Comment is definitely helpful in some situation but if you find it often to comment and explain how the code works, you're in trouble.
Please leave it in the technical spec/documentation.
P/S: It doesn't not apply for beginners' code for future reference.
+ 4
The world isn't black and white only, there are mostly shade of grey rather than rarely full white and/or full black ^^
Depending of the purpose/people targeted to be reader of my codes, I write more or less comment... usually I'm very lazy, so I only add comments that try to make sense for me in future, but mostly when my code start to growing as much than I need to not handle all the stuff only in my mind: often too late, so I have learned to try to do it a few before that's required.
Anyway, writing code for explain/share purpose here have improved my effort to add more comments :)
Also, comments are relatively unuseful at time of writing, but becomes more important when debugging, and really usefull to dive again in old code, even if they are enough self-descriptive (we will re-read and re-understand it more efficiently ;P)... Also, comments can be confusing when there's too much of them (slicing the code, not let see block of codes at once, requiring more scrolling), but I tend to think that too much is better than not enough, and I frequently clean them of the less useful ones, trying to keep them in backups (as well as inserted debug lines, which I have habit to not indent them to easier find them and comment/uncomment them, as well as delete them when saving a cleaned state of my code)
+ 3
3. I usually write a line before a block of code with few words (less than 10, generally) that describes what the block (usually a function) does.

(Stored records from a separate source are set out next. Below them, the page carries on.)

Lemma round_runs max it s out : P (u_sys s) out ∅ -> runs (mm_round max it) s (fun r s' =>
  r = inl (u64 (it + 1)) /\ exists k total, 0 <= k <= 128 /\ P (u_sys s') (out ++ round_text (u64 (it + 1)) k total) ∅).
Proof.
  intros HP. unfold mm_round. cbv zeta. pose proof (wrap_range 64 (it + 1) ltac:(lia)) as Hit. set (n := u64 (it + 1)) in *.
  assert (forall a b, is_ascii a -> is_ascii b -> is_ascii (a ++ b)) as Happ by (intros a b; apply Forall_app_2).
  apply runs_bind. eapply say; [apply fmt_iteration| |exact HP|].
  { rewrite wrap_small by lia. repeat apply Happ; [by apply text_ascii|by apply ulonglong_ascii|by apply text_ascii]. }
  intros s1 HP1 _. rewrite (wrap_small 64 n) in HP1 by lia.
  apply runs_bind. eapply runs_mono; [by apply request_runs|].
  intros [rqs total] s2 (live & HP2 & Hb & Ht & Hlen). cbn [fst snd] in *. unfold MAX_BLOCKS in Hlen.
  apply runs_bind. eapply say; [apply fmt_blocks| |exact HP2|].
  { rewrite !wrap_small by lia.
    repeat apply Happ; (by apply text_ascii) || (apply ulonglong_ascii; lia). }
  intros s3 HP3 _. rewrite !(wrap_small 64) in HP3 by lia.
  pose proof (blocks_separated _ _ _ _ HP3 Hb) as Hsep.
  assert (Forall (fun p : Z * Z => 0 <= p.2) rqs) as Hs by (apply Forall_forall; intros p Hp; by destruct (blk_live _ _ Hb p Hp) as (_ & ? & _)).
  apply runs_bind. eapply runs_mono; [eapply (set_runs _ live rqs 0); exact HP3|]. intros [] s4 [HP4 Em4].
  apply runs_bind. eapply (say _ _ (text "Escritura OK - ")); [reflexivity|by apply text_ascii|exact HP4|]. intros s5 HP5 Em5.
  apply runs_bind. eapply runs_mono; [apply (check_runs rqs 0); [|done]|].
  { intros k a m Hk x Hx. rewrite Em5.
    - rewrite Em4. by apply (fill_fills rqs 0 _ Hsep Hs k a m Hk x).
    - assert ((a, m) ∈ rqs) as Hin by (by eapply list_elem_of_lookup_2). destruct (blk_live _ _ Hb _ Hin) as (_ & _ & m' & Hm' & E).
      cbn in Hm', E. eapply (alloc_io _ _ _ _ _ _ HP4 E). lia. }
  intros ok s6 [-> ->]. cbn [negb]. apply runs_bind. eapply (say _ _ (text "Verificacion OK - ")); [reflexivity|by apply text_ascii|exact HP5|]. intros s7 HP7 _.
  apply runs_bind. eapply runs_mono; [by eapply free_runs|]. intros [] s8 HP8.
  apply runs_bind. eapply (say _ _ (text "Liberacion OK\n")); [reflexivity|by apply text_ascii|exact HP8|]. intros s9 HP9 _. apply runs_ret. split; [done|].
  exists (Z.of_nat (length rqs)), total. split; [clear -Hlen; lia|]. unfold round_text. rewrite <- !app_assoc in HP9. rewrite <- !app_assoc. exact HP9.
Qed.

Lemma fmt_memory n : printf (text "Memoria maxima: %llu bytes\n") [VNum n] =
  Some (text "Memoria maxima: " ++ print_ulonglong (u64 n) ++ text " bytes\n").
Proof. reflexivity. Qed.

(** The test passes.  However long it runs it does not return, so it
    never reports an error, and neither faults; every round fills at most 128 blocks,
    finds in each what it wrote there, says so, and gives them all back. *)
Lemma never_fails a s out : u64 (satoi a) <> 0 -> P (u_sys s) out ∅ ->
  (forall patience, test_mm patience [a] s = Diverge) /\
  forall max_memory it t shown_, P (u_sys t) shown_ ∅ -> runs (mm_round max_memory it) t (fun r t' =>
    r = inl (u64 (it + 1)) /\ exists k total, 0 <= k <= 128 /\ P (u_sys t') (shown_ ++ round_text (u64 (it + 1)) k total) ∅).
Proof.
  intros Ha HP. split; [|intros max it t shown_; apply round_runs]. intros patience. unfold test_mm. cbv zeta.
  rewrite (proj2 (Z.eqb_neq _ 0) Ha). pose proof (wrap_range 64 (satoi a) ltac:(lia)) as Hmax. set (max := u64 (satoi a)) in *.
  apply diverge_bind. eapply (say _ _ (text "=== TEST DE MEMORIA INICIADO ===\n")); [reflexivity|by apply text_ascii|exact HP|].
  intros s1 HP1 _. apply diverge_bind. eapply say; [apply fmt_memory| |exact HP1|].
  { rewrite wrap_small by lia. repeat apply Forall_app_2; [by apply text_ascii|by apply ulonglong_ascii|by apply text_ascii]. }
  intros s2 HP2 _. apply diverge_bind. eapply (say _ _ (text "Bloques maximos: 128\n")); [reflexivity|by apply text_ascii|exact HP2|].
  intros s3 HP3 _. apply diverge_bind. eapply (say _ _ (text "Presiona Ctrl+C para detener\n\n")); [reflexivity|by apply text_ascii|exact HP3|].
  intros s4 HP4 _. apply (while_never (fun _ t => exists o, P (u_sys t) o ∅)); [|by eexists].
  intros it t [o Ho]. eapply runs_mono; [by apply round_runs|]. intros r t' (-> & k & total & _ & Ho'). eexists. split; [done|]. by eexists.
Qed.
End Round.

(** ** The kernel *)

Section Kernel.
Context {MM : Type} `{MemManagerLaws MM} `{Text}.
Context (wakeups : nat) (scratch : Z) (address_of : entry -> Z) (stray : Z).
#[local] Instance kernel_calls : System (kstate MM) := kernel_system wakeups scratch address_of stray.

(** The running process writes to the terminal; it holds [live], and the cell of
    its stack through which characters go is in a block that is among [others]. *)
Record tester (v0 : video) (others : gmap Z Z) (s : kstate MM) (out : list Z) (live : gmap Z Z) : Prop := {
  tst_terminal : exists b e, k_procs s !! current (k_sched s) = Some b /\ current (k_sched s) <> 0 /\
    p_fds b !! 1%nat = Some e /\ fd_type e = FD_TYPE_TERMINAL;
  tst_screen : screen v0 out (k_video s);
  tst_memory : mm_live (k_mm s) (live ∪ others) /\ live ##ₘ others /\
    exists q n, others !! q = Some n /\ q <= scratch < q + n }.

Lemma union_live (live others : gmap Z Z) p n : live !! p = Some n -> (live ∪ others) !! p = Some n.
Proof. intros E. by apply lookup_union_Some_l. Qed.

#[local] Instance kernel_allocates v0 others : scratch <> 0 -> Allocates (tester v0 others) (eq scratch).
Proof.
  intros Hscr. split.
  - intros s out live p n q m [_ _ (Hl & _ & _)] Ep Eq Hne. by eapply live_disjoint; [exact Hl|by apply union_live..|].
  - intros s out live p n a [_ _ (Hl & Hd & q & k & Eq & Hq)] Ep Ha <-.
    assert ((live ∪ others) !! q = Some k) as Eq' by (by apply lookup_union_Some_r).
    assert (p <> q) as Hne by (intros ->; by eapply map_disjoint_spec).
    destruct (live_disjoint _ _ _ _ _ _ Hl (union_live _ others _ _ Ep) Eq' Hne); lia.
  - intros s out live n [Ht Hs (Hl & Hd & Hc)] Hn. change (sys_malloc n) with (syscall_malloc (MM := MM) n). unfold syscall_malloc.
    destruct (Z.eqb_spec n 0) as [->|Hn0].
    { apply runs_ret. split; [done|]. left. split; [done|]. by split. }
    apply runs_zoom. eapply runs_mono; [apply (malloc_law _ (live ∪ others) n); [exact Hl|lia]|].
    intros p a [[-> Ha]|(m & Hm & Hp & Hfresh & Ha)]; (split; [done|]).
    + left. split; [done|]. by split.
    + right. apply lookup_union_None in Hfresh as [Hf1 Hf2]. exists m. split_and!; [done..|].
      split; [exact Ht|exact Hs|]. rewrite insert_union_l in Ha. split_and!; [exact Ha|by apply map_disjoint_insert_l_2|done].
  - intros s out live p n [Ht Hs (Hl & Hd & Hc)] Ep. change (sys_free p) with (syscall_free (MM := MM) p). unfold syscall_free.
    pose proof (live_bounds _ _ _ _ Hl (union_live _ others _ _ Ep)) as Hb. rewrite (proj2 (Z.eqb_neq p 0)) by lia.
    apply runs_bind, runs_zoom. eapply runs_mono; [by apply (mfree_law _ (live ∪ others) p n); [|apply union_live]|].
    intros [] a Ha. apply runs_ret. split; [done|]. split; [exact Ht|exact Hs|].
    rewrite delete_union, (delete_id others) in Ha by (by eapply map_disjoint_Some_l). split_and!; [exact Ha|by apply map_disjoint_delete_l|done].
  - intros s out live c [(b & e & Hb & Hcur & He & Hty) Hs Hm] Hc.
    eapply (write_char wakeups scratch address_of stray); [exact Hscr|lia|exact Hb|exact Hcur|exact He|exact Hty|].
    eapply runs_mono; [by apply screen_putChar|]. intros [] v Hv. split.
    + split; [by exists b, e|exact Hv|exact Hm].
    + intros a Ha. change (load8 (store_bytes scratch [c] (k_mem s)) a = load8 (k_mem s) a). cbn [store_bytes].
      rewrite load8_store8, decide_False; [done|]. congruence.
  - intros s out live f [Ht Hs Hm]. split; [by split|done].
Qed.

(** C15: the memory test of the user programs passes on the kernel, with any memory
    manager that keeps the promises of the interface.  However long it runs it does
    not return, so it never reports an error, and it does not fault; every round
    fills at most 128 blocks, finds in each what it wrote there, says so on the
    screen, and gives them all back: the memory of the [others] is what is left. *)
Theorem test_mm_passes v0 others a (us : ustate (kstate MM)) out :
  scratch <> 0 -> u64 (satoi a) <> 0 -> tester v0 others (u_sys us) out ∅ ->
  (forall patience, test_mm patience [a] us = Diverge) /\
  forall max_memory it t shown_, tester v0 others (u_sys t) shown_ ∅ -> runs (mm_round max_memory it) t (fun r t' =>
    r = inl (u64 (it + 1)) /\ exists k total, 0 <= k <= 128 /\
      tester v0 others (u_sys t') (shown_ ++ round_text (u64 (it + 1)) k total) ∅).
Proof. intros Hs Ha HP. pose proof (kernel_allocates v0 others Hs). by apply (never_fails (tester v0 others) (eq scratch) a us out). Qed.
End Kernel.

(** ** With the first-fit manager *)

#[local] Instance test_text : Text := { process_start := 0x100; idle_entry := 0x200 }.
#[local] Instance test_manager : MemManager mm := simple_manager 0.
#[local] Instance test_laws : MemManagerLaws mm := simple_laws 0.
#[local] Instance test_calls : System (kstate mm) := kernel_system 0 65600 (fun _ => 0x400000) 0.

(** A heap in which the stack of the running process has been allocated. *)
Definition test_heap : mm := after (mm_alloc 0 4096) demo_large_heap.
Definition test_state : kstate mm := kernel_boot test_heap demo_mode <| k_procs := {[ 0x9000 := zero_process ]} |>
  <| k_sched ::= fun c => c <| current := 0x9000 |> |>.

Lemma test_heap_live : exists n, 4096 <= n /\ mm_live test_heap ({[ 65576 := n ]} : gmap Z Z).
Proof.
  destruct (malloc_law demo_large_heap ∅ 4096 demo_boot_live ltac:(lia)) as (p & t & E & HQ).
  change (mm_alloc 0 4096 demo_large_heap = Done p t) in E.
  assert (p = 65576) as ->.
  { change p with (match @Done mm Z p t with Done q _ => q | _ => 0 end). rewrite <- E. vm_compute. reflexivity. }
  destruct HQ as [[? _]|(n & Hn & _ & _ & Hl)]; [done|]. exists n. split; [done|].
  unfold test_heap, after. rewrite E. exact Hl.
Qed.

Lemma test_state_ready : exists others, tester 65600 (video_boot demo_mode) others test_state [] ∅.
Proof.
  destruct test_heap_live as (n & Hn & Hl). exists {[ 65576 := n ]}. split.
  - exists zero_process, fd_terminal. by split_and!.
  - split; [vm_compute; discriminate|reflexivity].
  - rewrite (left_id_L ∅ (∪)). split_and!; [exact Hl|apply map_disjoint_empty_l|].
    exists 65576, n. split; [apply lookup_singleton_eq|lia].
Qed.

Lemma test_mm_passes_witness :
  (forall patience, test_mm patience [text "1000"] (user_boot test_state) = Diverge) /\
  runs (mm_round 1000 0) (user_boot test_state) (fun r _ => r = inl 1).
Proof.
  destruct test_state_ready as [others Hready].
  destruct (test_mm_passes 0 65600 (fun _ => 0x400000) 0 (video_boot demo_mode) others (text "1000") (user_boot test_state) []
    ltac:(lia) ltac:(by vm_compute) Hready) as [Hdiv Hround].
  split; [exact Hdiv|]. eapply runs_mono; [exact (Hround 1000 0 (user_boot test_state) [] Hready)|]. intros r t' [-> _]. reflexivity.
Defined.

I think this can help me and others to understand critical points of it, specially if the code is not intuitive or clear by itself.
+ 2
2. I write beautiful codes and correctly indented, there are not need of comments. More: if I write comments my code is more confusing with this gray lines. I really think my code can talk by itself with no extra support by writing human words.
+ 1
1. I try to comment line by line code to make it easy to understand by every user, also me, now and wherever I'll come to review it in the future
+ 1
4. I like to start the code with a excerpt of what it does, few lines in a multi-line comment, also my contact info, licensing, etc.
+ 1
5. I like to write comments after the line itself, not before. I think this mantain clear and with order the code, and if you need help to understand, this a notations are easy to follow. I think this is specially useful if you have a writer with no-wrapping option. It's a mix of the no comment option and the comment line by line one, but cleaner to read.